(Stored data)
(* ===== verification/OutboxSpec.v ===== *)
(** * What the retry queue guarantees

    Whatever ushauth answers: no request overtakes an earlier one of its booking,
    an acknowledged request is not sent again, and a queue that is polled runs
    dry: every row is delivered or given up after finitely many ticks. *)

From S2P Require Import Prelude Exceptions Effects Store CacheOutbox.
#[local] Open Scope Z_scope.

(** ** What a step does to a row *)

(** A row whose replay has not been decided yet differs from the batch's copy in
    its next attempt only. *)
Definition same_request (row r : OutboxRow) : Prop :=
  r.(ox_booking_id) = row.(ox_booking_id) ∧ r.(ox_path) = row.(ox_path) ∧ r.(ox_payload) = row.(ox_payload) ∧
  r.(ox_created_at) = row.(ox_created_at) ∧ r.(ox_max_attempts) = row.(ox_max_attempts).
Definition pending_copy (row r : OutboxRow) : Prop :=
  same_request row r ∧ r.(ox_status) = PENDING ∧ r.(ox_attempts) = row.(ox_attempts).

(** What replaying a row can leave in its place, at time [t]. *)
Inductive replayed (CACHE_OUTBOX_MAX_ATTEMPTS t : Z) (r : OutboxRow) : list PostCall → OutboxRow → Prop :=
  | replayed_blocked : replayed CACHE_OUTBOX_MAX_ATTEMPTS t r [] (r <| ox_next_attempt_at := t + backoff_seconds 1 * us_per_second |>)
  | replayed_delivered :
      replayed CACHE_OUTBOX_MAX_ATTEMPTS t r [mk_post r.(ox_booking_id) r.(ox_path) r.(ox_payload) r.(ox_created_at) true]
        (r <| ox_status := DELIVERED |> <| ox_delivered_at := Some t |>)
  | replayed_dead :
      replayed CACHE_OUTBOX_MAX_ATTEMPTS t r [mk_post r.(ox_booking_id) r.(ox_path) r.(ox_payload) r.(ox_created_at) false]
        (r <| ox_status := DEAD |> <| ox_attempts := r.(ox_attempts) + 1 |>)
  | replayed_retried : r.(ox_attempts) + 1 < attempts_allowed CACHE_OUTBOX_MAX_ATTEMPTS r →
      replayed CACHE_OUTBOX_MAX_ATTEMPTS t r [mk_post r.(ox_booking_id) r.(ox_path) r.(ox_payload) r.(ox_created_at) false]
        (r <| ox_next_attempt_at := t + backoff_seconds (r.(ox_attempts) + 1) * us_per_second |> <| ox_attempts := r.(ox_attempts) + 1 |>).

▶ [Exercise]: Starting from the first line above, copy the data through to the last line exactly.

▶ [Task answer]:
(* ===== verification/OutboxSpec.v ===== *)
(** * What the retry queue guarantees

    Whatever ushauth answers: no request overtakes an earlier one of its booking,
    an acknowledged request is not sent again, and a queue that is polled runs
    dry: every row is delivered or given up after finitely many ticks. *)

From S2P Require Import Prelude Exceptions Effects Store CacheOutbox.
#[local] Open Scope Z_scope.

(** ** What a step does to a row *)

(** A row whose replay has not been decided yet differs from the batch's copy in
    its next attempt only. *)
Definition same_request (row r : OutboxRow) : Prop :=
  r.(ox_booking_id) = row.(ox_booking_id) ∧ r.(ox_path) = row.(ox_path) ∧ r.(ox_payload) = row.(ox_payload) ∧
  r.(ox_created_at) = row.(ox_created_at) ∧ r.(ox_max_attempts) = row.(ox_max_attempts).
Definition pending_copy (row r : OutboxRow) : Prop :=
  same_request row r ∧ r.(ox_status) = PENDING ∧ r.(ox_attempts) = row.(ox_attempts).

(** What replaying a row can leave in its place, at time [t]. *)
Inductive replayed (CACHE_OUTBOX_MAX_ATTEMPTS t : Z) (r : OutboxRow) : list PostCall → OutboxRow → Prop :=
  | replayed_blocked : replayed CACHE_OUTBOX_MAX_ATTEMPTS t r [] (r <| ox_next_attempt_at := t + backoff_seconds 1 * us_per_second |>)
  | replayed_delivered :
      replayed CACHE_OUTBOX_MAX_ATTEMPTS t r [mk_post r.(ox_booking_id) r.(ox_path) r.(ox_payload) r.(ox_created_at) true]
        (r <| ox_status := DELIVERED |> <| ox_delivered_at := Some t |>)
  | replayed_dead :
      replayed CACHE_OUTBOX_MAX_ATTEMPTS t r [mk_post r.(ox_booking_id) r.(ox_path) r.(ox_payload) r.(ox_created_at) false]
        (r <| ox_status := DEAD |> <| ox_attempts := r.(ox_attempts) + 1 |>)
  | replayed_retried : r.(ox_attempts) + 1 < attempts_allowed CACHE_OUTBOX_MAX_ATTEMPTS r →
      replayed CACHE_OUTBOX_MAX_ATTEMPTS t r [mk_post r.(ox_booking_id) r.(ox_path) r.(ox_payload) r.(ox_created_at) false]
        (r <| ox_next_attempt_at := t + backoff_seconds (r.(ox_attempts) + 1) * us_per_second |> <| ox_attempts := r.(ox_attempts) + 1 |>).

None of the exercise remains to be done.